Based on these features, scytinopteroids are considered inhabitants of waterside vegetation
capable of temporary submergence, and are ancestors of true bugs (Shcherbakov, 1996, 2000). In
the beds near the Permian-Triassic boundary of Mongolia, an unusual new genus of
Scytinopteridae was discovered with pointed coleopterous tegmina lacking the costal fracture
and the claval furrow. These modifications indicate that the flying ability in the new
scytinopterid was reduced or lost, and the peculiar shape of the tegmina probably helped to
mimic host plant buds or seeds (plant-part mimicry).
The site near the Yaman-Us spring is located 110 km SE Dalanzadgad, South Mongolia. The
Yaman-Us Formation exposed there, is subdivided into the lower coal-bearing member with
cordaite flora and the upper sandstone (coal-free) member and is overlain by the Triassic.
According to the plant assemblages, this formation is considered to be completely Upper
Permian (Gomankov, 2020; Uranbileg 2020), except perhaps the upper part of the sandstone
member (Durante & Uranbileg, 2002: fig. 5), in which an insect assemblage of Triassic
appearance was found (Shcherbakov, 2008). Cordaites are absent in the sandstone member, and
the plant megafossils of its basal layer 24 are represented only by Peltaspermaceae seed ferns
(Uranbileg, 2020). Insects, conchostracans, mosses and fragments of vascular plants were
collected from a mudstone lens in the next layer 25. Four acrocarpous moss species in four
genera were described from there (Ignatov & Shcherbakov, 2011). One of these genera,
Palaeosyrrhopodon, was later reinterpreted as a peculiar small aquatic lycopsid of the order
Isoetales (and possible liverworts mentioned by Uranbileg 2020, as its roots); this genus and
fern-like pinnules found in layer 25 are similar to the taxa known from the Permian-Triassic
intertrappean beds of the Tunguska and Kuznetsk basins (Gomankov, 2020). In abundance of
protorthopterous Chaulioditidae (Aristov, 2005) and mayfly nymphs, the insect assemblage of
layer 25 is similar to those known from the Permian-Triassic intertrappean beds of the Tunguska
and Kuznetsk basins (Aristov, 2011; Sinitshenkova 2013, 2021). Siberian Traps overlying coal-
bearing sequences with cordaite flora are traditionally considered Lower Triassic, including in
regional stratigraphic schemes, but the lower intertrappean beds containing these entomofaunas
correspond to the uppermost Permian of the Global Stratigraphic Scale (see Shcherbakov et al.,
2021).
The material is deposited at Borissiak Paleontological Institute, Russian Academy of
Sciences, Moscow (PIN). Photographs were taken using a Leica M165C stereomicroscope with a
Leica DFC425 digital camera. Scanning electron images of uncoated specimens were obtained
with TESCAN VEGA3 microscope using backscattered electron detector (BSE).

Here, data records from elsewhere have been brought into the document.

Lemma deep_into p fs :
  NoDup fs.*1 → Forall (λ ft, ft.1 ∈ p.*1 ∨ plainTy ft.2 = true) fs →
  Forall (λ fe, ∃ t, typeOfField fe.1 fs = Some t ∧ deep fe.2 t) p → deep (Into p) (StructT fs).
Proof.
  intros Hn Hall Hp v h T Hh Hr. destruct v as [| | |ins]; try done.
  apply reads_struct in Hr as (ts & -> & HF). rewrite run_into.
  destruct (runFields_deep fs ins ts h p Hh HF Hn Hp [] ins h Hh (reflexivity h) (copied_start _ _ _ _ HF)) as (H1 & H2 & H3).
  rewrite app_nil_r in H3. unfold deepCopied. cbn [fst snd]. split_and!; [done|done| |].
  - apply reads_struct. exists ts. split; [done|]. eapply Forall3_impl; [exact H3|]. naive_solver.
  - rewrite reach_struct. unfold fieldsReach, copiedSoFar in *. clear HF Hn Hp H1 H2.
    generalize dependent (runFields ins p ins h). intros [outs h'] H3. cbn [fst snd] in *.
    induction H3 as [|ft fv fx fs outs ts (_ & _ & _ & Hd) HF IHF]; [constructor|]. inversion Hall as [|? ? Hft Hfs]; subst.
    cbn. apply Forall_app_2; [|by apply IHF]. apply Hd. destruct Hft as [Hin|Hpl]; [left|by right].
    by rewrite list_elem_of_In, <- in_rev, <- list_elem_of_In.
Qed.

(** A cell allocated for a copy: what it holds was copied before. *)
Lemma deep_cell t h h1 c x :
  proper_store h1 → grows h h1 → reads t (alloc c h1).2 (GRef (next h1)) = Some x →
  Forall (λ l, next h ≤ l) (reach t (alloc c h1).2 (GRef (next h1))) → deepCopied t x h (alloc c h1).
Proof.
  intros H1 H2 Hr Hf. destruct (alloc_proper c h1 H1) as [Ha Hg]. split; [done|]. split; [by etrans|]. done.
Qed.

Lemma deep_new e t : deep e t → deep (New e) (PtrT t).
Proof.
  intros He v h T Hh Hr. destruct v as [| |l|]; try done.
  cbn [reads] in Hr. cbn [run]. destruct (cells h !! l) as [[w| |]|]; try done. apply fmap_Some in Hr as (x & Hx & ->).
  destruct (He w h x Hh Hx) as (H1 & H2 & H3 & H4). destruct (run e w h) as [w1 h1]. cbn [fst snd] in *.
  destruct (reads_alloc t (CPtr w1) h1 w1 x H1 H3) as [Hr' Hreach]. apply deep_cell; [done|done|..];
    cbn [reads reach alloc snd cells] in *; rewrite lookup_insert_eq; [by rewrite Hr'|].
  rewrite Hreach. constructor; [|done]. destruct H2. lia.
Qed.

Lemma deep_make e t : deep e t → deep (Make e) (SliceT t).
Proof.
  intros He v h T Hh Hr. destruct v as [| |l|]; try done.
  cbn [reads] in Hr. cbn [run]. destruct (cells h !! l) as [[|ws|]|]; try done. apply fmap_Some in Hr as (x & Hx & ->).
  destruct (each_deep e t ws He h x Hh Hx) as (H1 & H2 & H3 & H4 & _).
  destruct (each (run e) ws h) as [ws1 h1]. cbn [fst snd] in *. destruct (alloc_proper (CSlice ws1) h1 H1) as [_ Hg].
  destruct (mapM_grows t h1 _ ws1 x H1 Hg H3) as [Hr' Hreach]. apply deep_cell; [done|done|..];
    cbn [reads reach alloc snd cells] in *; rewrite lookup_insert_eq; [by rewrite Hr'|].
  rewrite Hreach. constructor; [|done]. destruct H2. lia.
Qed.

Lemma deep_makemap e t : deep e t → deep (MakeMap e) (MapT t).
Proof.
  intros He v h T Hh Hr. destruct v as [| |l|]; try done.
  cbn [reads] in Hr. cbn [run]. destruct (cells h !! l) as [[| |ws]|]; try done. apply fmap_Some in Hr as (x & Hx & ->).
  apply reads_map in Hx as (ts & -> & Hts). rewrite each_map_pairs.
  destruct (each_deep e t ws.*2 He h ts Hh Hts) as (H1 & H2 & H3 & H4 & Hlen).
  destruct (each (run e) ws.*2 h) as [ws1 h1]. cbn [fst snd] in *. rewrite length_fmap in Hlen.
  set (kvs := zip ws.*1 ws1). assert (kvs.*1 = ws.*1 ∧ kvs.*2 = ws1) as [Hk1 Hk2].
  { split; [apply fst_zip|apply snd_zip]; rewrite length_fmap; lia. }
  destruct (alloc_proper (CMap kvs) h1 H1) as [_ Hg]. destruct (mapM_grows t h1 _ ws1 ts H1 Hg H3) as [Hr' Hreach].
  apply deep_cell; [done|done|..]; cbn [reads reach alloc snd cells] in *; rewrite lookup_insert_eq.
  - match goal with |- LMap <$> ?m = _ => assert (m = Some (zip ws.*1 ts)) as ->; [|done] end.
    apply reads_map. exists ts. by rewrite Hk1, Hk2.
  - constructor; [destruct H2; lia|]. rewrite reach_pairs, Hk2, Hreach. done.
Qed.

(** Every statement list that fits a type copies deeply. *)
Lemma run_deep e : ∀ t, fits e t = true → deep e t.
Proof.
  induction e as [|p IH|e IH|e IH|e IH|n] using how_full_ind; intros t Hfit; destruct t as [|t|t|t|fs|m]; try done;
    cbn [fits] in Hfit.
  - intros v h T Hh Hr. split_and!; [done|done|done|]. by rewrite plain_reach.
  - rewrite !andb_true_iff, !bool_decide_eq_true, !forallb_forall in Hfit. destruct Hfit as [[[_ Hn] Hall] Hp].
    apply deep_into; [done|..]; apply Forall_forall.
    + intros ft Hft%list_elem_of_In. specialize (Hall ft Hft). by rewrite orb_true_iff, bool_decide_eq_true in Hall.
    + intros fe Hfe. rewrite Forall_forall in IH. specialize (Hp fe (proj1 (list_elem_of_In _ _) Hfe)).
      destruct (typeOfField fe.1 fs) as [t|]; [|done]. exists t. split; [done|]. by apply IH.
  - by apply deep_new, IH.
  - by apply deep_make, IH.
  - by apply deep_makemap, IH.
  - apply bool_decide_eq_true in Hfit as <-. intros v h T Hh Hr. cbn [reads run] in *.
    apply fmap_Some in Hr as (x & Hx & ->). pose proof (ext_deep n v h x Hh Hx) as Hd.
    destruct (ext_copy n v h) as [v' h']. destruct Hd as (H1 & H2 & H3 & H4). split_and!; [done|done| |].
    + cbn. by rewrite H3.
    + cbn. eapply Forall_impl; [exact H4|]. cbn. lia.
Qed.
End facts.

(** All of them fit. *)
Lemma methods_fit : forallb (λ m, fits m.1 m.2) methods = true.
Proof. by vm_compute. Qed.

(** What is assigned through a pointer: a cell gets another content. *)
Definition assign (l : nat) (c : cell) (h : store) : store := MkStore (next h) (<[l := c]> (cells h)).

Section independence.
Context `{ExtTypes, !ExtTypesSpec}.

(** C19: [DeepCopy] of any API object gives an object that reads the same, leaves
    the original and the rest of the store as they were, and shares nothing with
    the original: whatever is assigned to a cell of the copy, the original reads
    as before, and the other way round. *)
Theorem DeepCopy_independent p t v h T :
  (p, t) ∈ methods → proper_store h → reads (PtrT t) h v = Some T →
  ∃ v' h', DeepCopy p v h = (v', h') ∧ grows h h' ∧
    reads (PtrT t) h' v' = Some T ∧ reads (PtrT t) h' v = Some T ∧
    (∀ l c, l ∈ reach (PtrT t) h' v' → reads (PtrT t) (assign l c h') v = Some T) ∧
    (∀ l c, l ∈ reach (PtrT t) h' v → reads (PtrT t) (assign l c h') v' = Some T).
Proof.
  intros Hm Hh Hr. pose proof methods_fit as Hfit. rewrite forallb_forall in Hfit.
  specialize (Hfit (p, t) (proj1 (list_elem_of_In _ _) Hm)).
  destruct (run_deep (New p) (PtrT t) Hfit v h T Hh Hr) as (H1 & H2 & H3 & H4).
  unfold DeepCopy. destruct (run (New p) v h) as [v' h'] eqn:E. cbn [fst snd] in *. exists v', h'.
  destruct (reads_grows _ _ _ _ _ Hh H2 Hr) as [Hr' Hreach].
  pose proof (reads_inside _ _ _ _ Hh Hr) as Hin. rewrite <- Hreach in Hin. rewrite Forall_forall in H4, Hin.
  assert (∀ a b l c, reads (PtrT t) h' a = Some T → l ∈ reach (PtrT t) h' b →
            (∀ x, x ∈ reach (PtrT t) h' a → x ≠ l) → reads (PtrT t) (assign l c h') a = Some T) as Hkeep.
  { intros a b l c Ha _ Hne. apply (reads_frame _ h' _ _ _ Ha). intros x Hx. cbn. rewrite lookup_insert_ne; [done|].
    intros <-. by apply (Hne l). }
  split; [done|]. split; [done|]. split; [done|]. split; [done|]. split.
  - intros l c Hl. eapply Hkeep; [done|exact Hl|]. intros x Hx ->. specialize (H4 l Hl). specialize (Hin l Hx). cbn in *. lia.
  - intros l c Hl. eapply Hkeep; [done|exact Hl|]. intros x Hx ->. specialize (H4 l Hx). specialize (Hin l Hl). cbn in *. lia.
Qed.
(* ===== verification/Effects.v ===== *)
(** * The outside world

    What the program calls and does not implement: the Kubernetes API through
    controller-runtime's client, the node drainer, commands, files, the clock,
    the random source, and, for the code written against [provider.Interface],
    the cloud provider.  Each such call is a value of [call]; an environment
    answers it from a world state of any type, and every call made is appended
    to a log.  Theorems quantify over the world and the environment, and speak
    about results and about the calls made.

    The data types of pkg/iaas/provider/provider.go are here too, since the
    calls carry them, and the polling functions of
    k8s.io/apimachinery/pkg/util/wait as a class with their documented laws. *)
From stdpp Require Import base list gmap strings.
From Stdlib Require Import Lia.
From S2P Require Import Prelude GoStrings GoTime Api Sdk.

(** ** pkg/iaas/provider/provider.go: data *)

(** [type Value struct { Key string; Val interface{} }] *)
Record Value : Type := MkValue { v_Key : string; v_Val : any }.
Definition zeroValue : Value := MkValue "" ANil.

(** [type Option struct { Action string; Value Value }] *)
Record Option : Type := MkOption { o_Action : string; o_Value : Value }.

(** [type Result struct { Status, OutPut string }] *)
Record Result : Type := MkResult { r_Status : string; r_OutPut : string }.

(** [type Instance struct {...}] (the [GetNodeName] hook is never set). *)
Record Instance : Type := MkInstance {
  i_Region : string;
  i_Id : string;
  i_Ip : string;
  i_Tags : list Value;
  i_CreatedAt : string;
  i_UpdatedAt : string;
  i_Status : string }.

#[global] Instance any_eq_dec : EqDecision any.
Proof. solve_decision. Defined.
#[global] Instance Value_eq_dec : EqDecision Value.
Proof. solve_decision. Defined.
#[global] Instance Instance_eq_dec : EqDecision Instance.
Proof. solve_decision. Defined.
(* ===== verification/Crd.v ===== *)
(** * Registration of the custom resources (pkg/utils/crd)

    Every definition is created and then waited for. *)
From stdpp Require Import base list gmap strings.
From Stdlib Require Import Lia.
From S2P Require Import Prelude GoStrings GoTime Api Effects.
Local Open Scope Z_scope.

Definition checkCRDInterval : Z := 2 * Second.
Definition crdReadyTimeout : Z := 3 * Minute.
Definition defCategories : list string := ["all"; "kooper"].

Record Conf : Type := MkConf {
  cf_Kind : string;
  cf_NamePlural : string;
  cf_ShortNames : list string;
  cf_Group : string;
  cf_Version : string;
  cf_Scope : string;
  cf_Categories : list string;
  cf_EnableStatusSubresource : bool;
  cf_EnableScaleSubresource : bool }.
Definition getName (c : Conf) : string := cf_NamePlural c +:+ "." +:+ cf_Group c.

Definition createSubresources (conf : Conf) : option (bool * bool) :=
  if negb (cf_EnableStatusSubresource conf) && negb (cf_EnableScaleSubresource conf) then None
  else Some (cf_EnableStatusSubresource conf, cf_EnableScaleSubresource conf).
Definition addDefaultCaregories (categories : list string) : list string :=
  categories ++ List.filter (λ ca, negb (bool_decide (ca ∈ categories))) defCategories.

Section operations.
Context {W : Type} `{Env W}.

Definition validateCRD : IO W error :=
  err ← perform ServerVersion;
  mret (match (err : error) with Some e => Errorf ("get server version: " +:+ Error e) | None => None end).

(** The loop of [WaitToBePresent], [n] turns of it.  Every turn makes a new
    timer for the timeout, so between the next tick of the ticker and it, the
    shorter comes first. *)
Fixpoint waitPresent (n : nat) (name : string) (timeout : Z) : IO W error :=
  match n with
  | O => hang
  | S n =>
      if checkCRDInterval <? timeout then
        _ ← perform (Sleep checkCRDInterval);
        err ← perform (CrdGet name);
        match (err : error) with
        | None => mret None
        | Some _ => waitPresent n name timeout
        end
      else
        _ ← perform (Sleep timeout);
        mret (Errorf "timeout waiting for CRD")
  end.
Definition WaitToBePresent (n : nat) (name : string) (timeout : Z) : IO W error :=
  err ← validateCRD;
  match (err : error) with
  | Some e => mret (Errorf ("wait validate crd: " +:+ Error e))
  | None => waitPresent n name timeout
  end.

Definition EnsurePresent (n : nat) (conf : Conf) : IO W error :=
  err ← validateCRD;
  match (err : error) with
  | Some e => mret (Errorf ("validate crd: " +:+ Error e))
  | None =>
      let crdName := getName conf in
      let crd := MkCRD crdName (cf_Group conf) (cf_Version conf) (cf_Scope conf) (cf_NamePlural conf) (cf_Kind conf)
                   (cf_ShortNames conf) (addDefaultCaregories (cf_Categories conf)) (createSubresources conf) in
      err ← perform (CrdCreate crd);
      match (err : option (goerr * bool)) with
      | Some (e, exists_) =>
          if exists_ : bool then mret None
          else mret (Errorf ("error creating crd " +:+ crdName +:+ ": " +:+ Error e))
      | None => WaitToBePresent n crdName crdReadyTimeout
      end
  end.

Definition crd_Delete (name : string) : IO W error :=
  err ← validateCRD;
  match (err : error) with
  | Some e => mret (Errorf ("validate crd: " +:+ Error e))
  | None => perform (CrdDelete name)
  end.

(** register.go *)
Definition groupConf (kind plural : string) : Conf :=
  MkConf kind plural [] "alibabacloud.com" "v1" "Cluster" [] false false.
Definition ClusterCRD : Conf := groupConf "Cluster" "clusters".
Definition MasterCRD : Conf := groupConf "Master" "masters".
Definition MasterSetCRD : Conf := groupConf "MasterSet" "mastersets".
Definition NodePoolCRD : Conf := groupConf "NodePool" "nodepools".

Fixpoint initializeAll (n : nat) (crds : list Conf) : IO W error :=
  match crds with
  | [] => mret None
  | crd :: rest =>
      err ← EnsurePresent n crd;
      match (err : error) with
      | Some e => mret (Errorf ("initialize crd: *crd." +:+ cf_Kind crd +:+ "CRD, " +:+ Error e))
      | None => initializeAll n rest
      end
  end.
Definition doRegisterCRD (n : nat) : IO W error :=
  err ← perform NewApiext;
  match (err : error) with
  | Some e => mret (Errorf ("error create incluster client: " +:+ Error e))
  | None => initializeAll n [ClusterCRD; MasterCRD; MasterSetCRD; NodePoolCRD]
  end.
Definition RegisterFromKubeconfig (n : nat) (name : string) : IO W error :=
  err ← perform (BuildConfigFromFlags name);
  match (err : error) with
  | Some e => mret (Errorf ("register crd: build rest.config, " +:+ Error e))
  | None => doRegisterCRD n
  end.

(** Registering only talks to the server about definitions, and waits. *)
Definition crd_call (c : call) : Prop :=
  match c with NewApiext | ServerVersion | Sleep _ | CrdGet _ | CrdCreate _ => True | _ => False end.
Lemma emits_waitPresent n name t : emits crd_call (waitPresent n name t).
Proof.
  induction n as [|n IH]; cbn [waitPresent]; [apply emits_hang|].
  repeat first [ exact IH | progress solve_emits ]; exact I.
Qed.
Lemma emits_doRegisterCRD n : emits crd_call (doRegisterCRD n).
Proof.
  assert (∀ l, emits crd_call (initializeAll n l)) as Hi.
  { induction l as [|c l IH]; cbn [initializeAll]; [apply emits_ret|].
    unfold EnsurePresent, WaitToBePresent, validateCRD.
    repeat first [ exact IH | apply emits_waitPresent | progress solve_emits ]; exact I. }
  unfold doRegisterCRD. repeat first [ apply Hi | progress solve_emits ]; exact I.
Qed.
End operations.

(** ** Facts *)
Section facts.
Context {W : Type} `{Env W}.

Lemma waitPresent_result n name timeout (s : St W) :
  checkCRDInterval < timeout →
  (waitPresent n name timeout s).1 = Ret None ∨ (waitPresent n name timeout s).1 = Hang.
Proof.
  intros Ht. revert s. induction n as [|n IH]; intros s; [by right|]. cbn [waitPresent].
  apply Z.ltb_lt in Ht as Hlt. rewrite Hlt. step_perform. step_perform.
  destruct (env_step (CrdGet name) _).1; [apply IH|by left].
Qed.

Lemma waitPresent_absent n name timeout (s : St W) :
  checkCRDInterval < timeout → (∀ w, (env_step (W:=W) (CrdGet name) w).1 ≠ None) →
  (waitPresent n name timeout s).1 = Hang.
Proof.
  intros Ht Habs. revert s. induction n as [|n IH]; intros s; [done|]. cbn [waitPresent].
  apply Z.ltb_lt in Ht as Hlt. rewrite Hlt. step_perform. step_perform.
  destruct (env_step (CrdGet name) _).1 as [e|] eqn:E; [apply IH|]. by destruct (Habs _ E).
Qed.
End facts.

(** ** Properties *)
Section properties.
Context {W : Type} `{Env W}.

(** Waiting for a definition never times out: the timer is made anew at
    every tick, so a definition that never shows up is waited for without end,
    however many ticks pass, and the three minutes are never enforced. *)
Theorem WaitToBePresent_never_times_out name (s : St W) :
  (∀ w, (env_step (W:=W) ServerVersion w).1 = None) → (∀ w, (env_step (W:=W) (CrdGet name) w).1 ≠ None) →
  ∀ n, (WaitToBePresent n name crdReadyTimeout s).1 = Hang.
Proof.
  intros Hv Habs n. unfold WaitToBePresent, validateCRD. rewrite bind_unfold. step_perform. rewrite Hv.
  by apply waitPresent_absent.
Qed.
End properties.

(** ** Witness *)
Import SimEnv.
Lemma WaitToBePresent_never_times_out_witness :
  let env : Env Z := scripted (λ c _, match c return option (reply c) with
                                      | CrdGet _ => Some (Errorf "not found") | _ => None end) in
  (WaitToBePresent (H:=env) 200 "clusters.alibabacloud.com" crdReadyTimeout (start_at 0)).1 = Hang.
Proof.
  intros env. refine (WaitToBePresent_never_times_out (H:=env) "clusters.alibabacloud.com" (start_at 0) _ _ 200).
  - intros w. reflexivity.
  - intros w. discriminate.
Defined.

The vein
nomenclature follows Shcherbakov (1984, 1996).
Systematic palaeontology
Order Hemiptera Linnaeus, 1758
Infraorder Cicadomorpha Evans, 1946
Superfamily Scytinopteroidea Handlirsch, 1906
Family Scytinopteridae Handlirsch, 1906
Beloscyta gen. nov.
lsid:zoobank.org:act:F0A3AD98-5143-44CF-A46F-E3468BE591C6
Type species. Beloscyta edi sp. nov.; by present designation.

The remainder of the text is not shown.